そんなところから、断熱の専門家たちの間では、基礎断熱+床下補助断熱がベスト…という公式が出来てきたんです。ところが、基礎断熱が難しい。工法とすれば、外断熱が良いのは解っているけど、アリの食害の可能性が常につきまといます。薬剤処理によって、アリがつかない物も有りますが、環境負荷や粉となったときの有害性は??素材的にアリが入らない物もありますが、物凄く高い。最近、グラスウールの基礎断熱材が出ているので、興味有るのですが、本当に撥水性が半永久で持つのか??疑問です。
あと、繊維系断熱材の気密について。業界の大半の人は建物の気密性のことと勘違いしていますが、重要なのは、室内の暖かい空気が断熱層に入らないこと、他の部分へ逃げないことなのです。断熱層に暖かい空気が入れば合板のところで確実に結露します。いわゆる壁内結露とか構造内結露と言われる部分です。通気工法が有るから大丈夫…じゃないんです。幾ら通気工法をしていても、断熱材の層に暖かい湿った空気が入ってくれば、外側は冷たい空気でさらされた合板(もしくは下地材)が結露するのは当然。結露は暖かい方で発生しますから、通気層ではない方で結露するわけです。だから、断熱層に暖かい空気を入れてはならないのです。繊維系断熱材の決定的な弱点は空気を良く通してしまうこと。その部分での気密なのです。他の部分へ暖気が逃げれば寒くなるので、それはまぁ効果の部分ですから…動かないに越したことはない。その為の気密なんですね。
沢山の間違った情報や、非理論的な、感覚に頼った判断が余りに多い断熱の世界。もし、北海道や東北方面の業界の方々が見て居らっしゃたら『今時、何を言ってんの』と思われるでしょうけど、地域変わればそんな状態です。私も本格的に断熱の勉強を初めて日が浅いですが、やっと解ってきました。北海道での独自資格であるB.I.S.(断熱施工技術者)という資格が、もっと全国的になるべき事かもしれません。私も、このB.I.S.の試験勉強用テキストを勉強してきましたが、非常に物理的理論で成り立っている物だと思いました。
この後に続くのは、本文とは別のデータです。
(* ===== verification/Reconciler.v ===== *)
(** * The reconciler

    [internal/controller/reconciler.go] and [cryostat_controller.go]: a pass over a Cryostat
    custom resource, its finalization, the TLS condition, the database, the storage and the
    reports, and the requests made for the objects of the target namespaces.

    The CR in memory goes through the pass: every update answers with the server's object,
    and the functions that read or write it return the instance they leave. *)

From S2P Require Export Pods Certmanager ConfigMaps Services NetworkPolicies Pvc Openshift Deployments Conditions Url.
From S2P Require Import FakeClient.
From Stdlib Require Import Ascii.
Open Scope Z_scope.

(** [reconcile.Result]; a delay in seconds, zero for none. *)
Record Result := { RequeueAfter : Z }.
Definition zero_Result : Result := {| RequeueAfter := 0 |}.

Definition cryostatFinalizer : string := "operator.cryostat.io/cryostat.finalizer".
Definition reasonWaitingForCert : string := "WaitingForCertificate".
Definition reasonAllCertsReady : string := "AllCertificatesReady".
Definition reasonCertManagerDisabled : string := "CertManagerDisabled".

(** ** The kinds of objects that are watched *)
Definition ownedKinds (r : Reconciler) : list Kind :=
  [KDeployment; KService; KConfigMap; KSecret; KPVC; KServiceAccount; KRole; KRoleBinding; KIngress] ++
  (if r_IsOpenShift r then [KRoute] else []) ++
  (if r_IsCertManagerInstalled r then [KIssuer; KCertificate] else []).
Definition targetNamespaceKinds : list Kind := [KRoleBinding; KSecret; KService].

(** ** Requests for the objects of the target namespaces *)
Definition LabelSelectorOpExists : string := "Exists".
Definition targetNamespaceSelector : LabelSelector := {|
  ls_MatchLabels := None;
  ls_MatchExpressions := map (λ label, {| lsr_Key := label; lsr_Operator := LabelSelectorOpExists; lsr_Values := [] |})
    [TargetNamespaceCRNameLabel; TargetNamespaceCRNamespaceLabel] |}.
(** What such a selector accepts: every key is there. *)
Definition selector_exists (s : LabelSelector) (labels : gomap string) : bool :=
  forallb (λ e, bool_decide (lsr_Operator e = LabelSelectorOpExists) &&
                bool_decide (is_Some (gm_lookup labels (lsr_Key e)))) (ls_MatchExpressions s).
Definition targetNamespacePredicate (m : ObjectMeta) : bool := selector_exists targetNamespaceSelector (om_Labels m).

Definition mapFromTargetNamespace (m : ObjectMeta) : list NamespacedName :=
  match gm_lookup (om_Labels m) TargetNamespaceCRNameLabel with
  | None => []
  | Some name =>
      match gm_lookup (om_Labels m) TargetNamespaceCRNamespaceLabel with
      | None => []
      | Some namespace => [nn namespace name]
      end
  end.

(** ** Images and groups *)
Definition SupplementalGroupsAnnotation : string := "openshift.io/sa.scc.supplemental-groups".
Definition defaultFSGroup : Z := 18500.
Definition parseSupGroups (supGroups : string) : res Z :=
  let match_ := of_bytes (regexp.leading_digits (bytes supGroups)) in
  if len match_ =? 0 then Err (Errorf "no group ID found in %s annotation" [SupplementalGroupsAnnotation])
  else strconv.ParseInt10 64 match_.

Section reconciler.
Context `{Kube W} `{QuantityOps}.
Implicit Types (r : Reconciler) (cr : CryostatInstance).

Definition getImageTags : ImageTags := {|
  it_OAuth2ProxyImageTag := GetEnvOrDefault "RELATED_IMAGE_OAUTH2_PROXY" "quay.io/oauth2-proxy/oauth2-proxy:latest";
  it_OpenShiftOAuthProxyImageTag :=
    GetEnvOrDefault "RELATED_IMAGE_OPENSHIFT_OAUTH_PROXY" "quay.io/openshift/origin-oauth-proxy:latest";
  it_CoreImageTag := GetEnvOrDefault "RELATED_IMAGE_CORE" "quay.io/cryostat/cryostat:latest";
  it_DatasourceImageTag := GetEnvOrDefault "RELATED_IMAGE_DATASOURCE" "quay.io/cryostat/jfr-datasource:latest";
  it_GrafanaImageTag :=
    GetEnvOrDefault "RELATED_IMAGE_GRAFANA" "quay.io/cryostat/cryostat-grafana-dashboard:latest";
  it_ReportsImageTag := GetEnvOrDefault "RELATED_IMAGE_REPORTS" "quay.io/cryostat/cryostat-reports:latest";
  it_StorageImageTag := GetEnvOrDefault "RELATED_IMAGE_STORAGE" "quay.io/cryostat/cryostat-storage:latest";
  it_DatabaseImageTag := GetEnvOrDefault "RELATED_IMAGE_DATABASE" "quay.io/cryostat/cryostat-db:latest";
  it_AgentProxyImageTag :=
    GetEnvOrDefault "RELATED_IMAGE_AGENT_PROXY" "registry.access.redhat.com/ubi9/nginx-124:latest" |}.

Definition getFSGroup r (namespace : string) : E W Z :=
  if r_IsOpenShift r then
    let? ns := client_Get KNamespace (nn "" namespace) in
    match gm_lookup (om_Annotations (ns_meta ns)) SupplementalGroupsAnnotation with
    | Some supGroups => mretM (parseSupGroups supGroups)
    | None => mretM (Ok defaultFSGroup)
    end
  else mretM (Ok defaultFSGroup).

(** ** TLS *)
Definition configureTLS r cr : CrE (option TLSConfig) :=
  if IsCertManagerEnabled cr then
    let* tls := setupTLS r cr in
    match tls with
    | Err err =>
        let* ' (cr, condErr) :=
          if decide (err = ErrCertNotReady) then
            updateCondition cr V2.ConditionTypeTLSSetupComplete "False" reasonWaitingForCert
              "Waiting for certificates to become ready."
          else cr_ret cr () in
        match condErr with
        | Err _ => mretM (cr, Err err)
        | Ok _ =>
            let* ' (cr, condErr) :=
              if decide (err = errCertManagerMissing) then
                updateCondition cr V2.ConditionTypeTLSSetupComplete "False" reasonCertManagerUnavailable
                  eventCertManagerUnavailableMsg
              else cr_ret cr () in
            match condErr with
            | Err condErr => mretM (cr, Err condErr)
            | Ok _ => mretM (cr, Err err)
            end
        end
    | Ok tlsConfig =>
        do^ cr := updateCondition cr V2.ConditionTypeTLSSetupComplete "True" reasonAllCertsReady
                    "All certificates for Cryostat components are ready." in
        cr_ret cr (Some tlsConfig)
    end
  else
    do^ cr := updateCondition cr V2.ConditionTypeTLSSetupComplete "True" reasonCertManagerDisabled
                "TLS setup has been disabled." in
    cr_ret cr None.

(** ** The components *)

(** [r.Delete], an absent deployment being no error. *)
Definition deleteIfFound (deployment : Deployment) : E W () :=
  let* err := client_Delete KDeployment deployment in
  match err with
  | Err e => if negb (kerrors_IsNotFound e) then mretM (Err e) else mretM (Ok ())
  | Ok _ => mretM (Ok ())
  end.
Definition deployed (deployment : Deployment) cr (mapping : deploymentConditionTypeMap) : CrE () :=
  do^ cr := cr_call cr (createOrUpdateDeployment recreate_fuel deployment (ci_Object cr)) in
  updateConditionsFromDeployment cr (key KDeployment deployment) mapping.

Definition reconcileReports r cr (tls : option TLSConfig) (imageTags : ImageTags) specs : CrE ServiceSpecs :=
  let desired := match V2.spec_ReportOptions (ci_Spec cr) with Some o => V2.rpc_Replicas o | None => 0 end in
  let^ cr, specs := cr_call cr (reconcileReportsService cr tls specs) in
  do^ cr := cr_call cr (reconcileReportsNetworkPolicy cr) in
  let deployment := NewDeploymentForReports cr imageTags specs tls (r_IsOpenShift r) in
  if desired =? 0 then
    do^ cr := cr_call cr (deleteIfFound deployment) in
    do^ cr := Status_Update (removeConditionIfPresent cr
      [V2.ConditionTypeReportsDeploymentAvailable; V2.ConditionTypeReportsDeploymentProgressing;
       V2.ConditionTypeReportsDeploymentReplicaFailure]) in
    cr_ret cr specs
  else if 0 <? desired then
    do^ cr := deployed deployment cr reportsDeploymentConditions in cr_ret cr specs
  else cr_ret cr specs.

Definition reconcileDatabase r cr (tls : option TLSConfig) (imageTags : ImageTags) specs (fsGroup : Z)
  : CrE ServiceSpecs :=
  do^ cr := cr_call cr (reconcileDatabasePVC cr) in
  let^ cr, specs := cr_call cr (reconcileDatabaseService cr specs) in
  do^ cr := cr_call cr (reconcileDatabaseNetworkPolicy cr) in
  let deployment := NewDeploymentForDatabase cr imageTags tls (r_IsOpenShift r) fsGroup in
  do^ cr := deployed deployment cr databaseDeploymentConditions in
  cr_ret cr specs.

(** The URL of the external storage; [DeployManagedStorage] has checked that there is one. *)
Definition providedStorageURL cr : option string :=
  (V2.spec_ObjectStorageOptions (ci_Spec cr) ≫= V2.oso_Provider) ≫= V2.osp_URL.

Definition reconcileStorage r cr (tls : option TLSConfig) (imageTags : ImageTags) specs (fsGroup : Z)
  : CrE ServiceSpecs :=
  do^ cr := cr_call cr (reconcileStoragePVC cr) in
  let^ cr, specs := cr_call cr (reconcileStorageService cr tls specs) in
  do^ cr := cr_call cr (reconcileStorageNetworkPolicy cr) in
  let deployment := NewDeploymentForStorage cr imageTags tls (r_IsOpenShift r) fsGroup in
  if negb (DeployManagedStorage cr) then
    let^ cr, storageURL := cr_call cr (mretM (
      match providedStorageURL cr with
      | Some u => url.Parse u
      | None => Err (Panic "nil pointer dereference")
      end)) in
    let specs : ServiceSpecs := specs <| sps_StorageURL := Some storageURL |> in
    do^ cr := cr_call cr (deleteIfFound deployment) in
    do^ cr := Status_Update (removeConditionIfPresent cr
      [V2.ConditionTypeStorageDeploymentAvailable; V2.ConditionTypeStorageDeploymentProgressing;
       V2.ConditionTypeStorageDeploymentReplicaFailure]) in
    cr_ret cr specs
  else
    do^ cr := deployed deployment cr storageDeploymentConditions in cr_ret cr specs.

(** ** Finalization *)
Definition RemoveCRFinalizer cr : CrE () :=
  let* ' (o, err) := RemoveFinalizer KCryostat (ci_Object cr) cryostatFinalizer in
  mretM (cr <| ci_Object := o |>, err).
Definition AddCRFinalizer cr : CrE () :=
  let* ' (o, err) := AddFinalizer KCryostat (ci_Object cr) cryostatFinalizer in
  mretM (cr <| ci_Object := o |>, err).

(** What is cleaned up before the finalizer goes. *)
Definition cleanupCryostat r cr : E W () :=
  do? finalizeRBAC r cr in
  do? finalizeOpenShift r cr in
  do? finalizeAgentCallbackServices r cr in
  if IsCertManagerEnabled cr then finalizeTLS r cr else mretM (Ok ()).
Definition finalizeCryostat r cr : CrE () :=
  do^ cr := cr_call cr (cleanupCryostat r cr) in
  RemoveCRFinalizer cr.

(** ** A pass *)
Definition requeueIfIngressNotReady (err : error) : res Result :=
  if decide (err = ErrIngressNotReady) then Ok {| RequeueAfter := 5 |} else Err err.

(** The pass from the core service on. *)
Definition reconcileComponents r cr (tlsConfig : option TLSConfig) specs : CrE Result :=
  do^ cr := cr_call cr (reconcileCoreNetworkPolicy r cr) in
  do^ cr := cr_call cr (reconcileAgentGatewayService cr) in
  do^ cr := cr_call cr (reconcileAgentCallbackServices r cr) in
  let imageTags := getImageTags in
  let^ cr, fsGroup := cr_call cr (getFSGroup r (ci_InstallNamespace cr)) in
  let^ cr, specs := reconcileDatabase r cr tlsConfig imageTags specs fsGroup in
  let^ cr, specs := reconcileStorage r cr tlsConfig imageTags specs fsGroup in
  let^ cr, specs := reconcileReports r cr tlsConfig imageTags specs in
  let^ cr, deployment := cr_call cr (mretM
    (NewDeploymentForCR cr specs imageTags tlsConfig fsGroup (r_IsOpenShift r))) in
  do^ cr := cr_call cr (createOrUpdateDeployment recreate_fuel deployment (ci_Object cr)) in
  let cr := match sps_CoreURL specs with
            | Some u => set_status cr (λ st, st <| V2.st_ApplicationURL := url.String u |>)
            | None => cr
            end in
  do^ cr := Status_Update (set_status cr (λ st, st <| V2.st_TargetNamespaces := ci_TargetNamespaces cr |>)) in
  do^ cr := cr_call cr (reconcileOpenShift r cr) in
  do^ cr := updateConditionsFromDeployment cr (key KDeployment deployment) mainDeploymentConditions in
  cr_ret cr zero_Result.

(** The pass from the TLS configuration on. *)
Definition reconcileAfterRBAC r cr : CrE Result :=
  let* ' (cr, tls) := configureTLS r cr in
  match tls with
  | Err err => if decide (err = ErrCertNotReady) then mretM (cr, Ok {| RequeueAfter := 5 |}) else mretM (cr, Err err)
  | Ok tlsConfig =>
      do^ cr := cr_call cr (reconcileOAuth2ProxyConfig r cr tlsConfig) in
      do^ cr := cr_call cr (reconcileAgentProxyConfig cr tlsConfig) in
      let specs : ServiceSpecs := zero_ServiceSpecs <| sps_InsightsURL := r_InsightsProxy r |> in
      let* ' (cr, core) := reconcileCoreService r cr tlsConfig specs in
      match core with
      | Err err => mretM (cr, requeueIfIngressNotReady err)
      | Ok specs => reconcileComponents r cr tlsConfig specs
      end
  end.
(** The pass after the finalizer is set. *)
Definition reconcileInstance r cr : CrE Result :=
  do^ cr := cr_call cr (reconcileLockConfigMap cr) in
  do^ cr := reconcileSecrets cr in
  do^ cr := cr_call cr (reconcileRBAC r cr) in
  reconcileAfterRBAC r cr.

Definition reconcileCryostat r cr : CrE Result :=
  if bool_decide (om_DeletionTimestamp (ci_meta cr) ≠ None) then
    do^ cr := (if controllerutil_ContainsFinalizer (ci_meta cr) cryostatFinalizer
               then finalizeCryostat r cr else cr_ret cr ()) in
    cr_ret cr zero_Result
  else
    do^ cr := (if negb (controllerutil_ContainsFinalizer (ci_meta cr) cryostatFinalizer)
               then AddCRFinalizer cr else cr_ret cr ()) in
    reconcileInstance r cr.

Definition Reconcile r (request : NamespacedName) : E W Result :=
  let* cr := client_Get KCryostat request in
  match cr with
  | Err e => if kerrors_IsNotFound e then mretM (Ok zero_Result) else mretM (Err e)
  | Ok cr =>
      let* ' (_, result) := reconcileCryostat r (FromCryostat cr) in
      mretM result
  end.
End reconciler.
北海道の住宅建築。次世代省エネ基準も北海道だけは道立の北方住宅研究所や室蘭工科大学の教授の先生方で作られた独自基準なんです。だから桁外れに厳しい。本州側の次世代省エネ基準なんて、普通の断熱をきっちり施工すれば達成できます。物凄く甘い。八ヶ岳ではやはり北海道基準をベースに考えないと、本当に快適な、ランニングコスト負担が少ない家は難しいと思っています。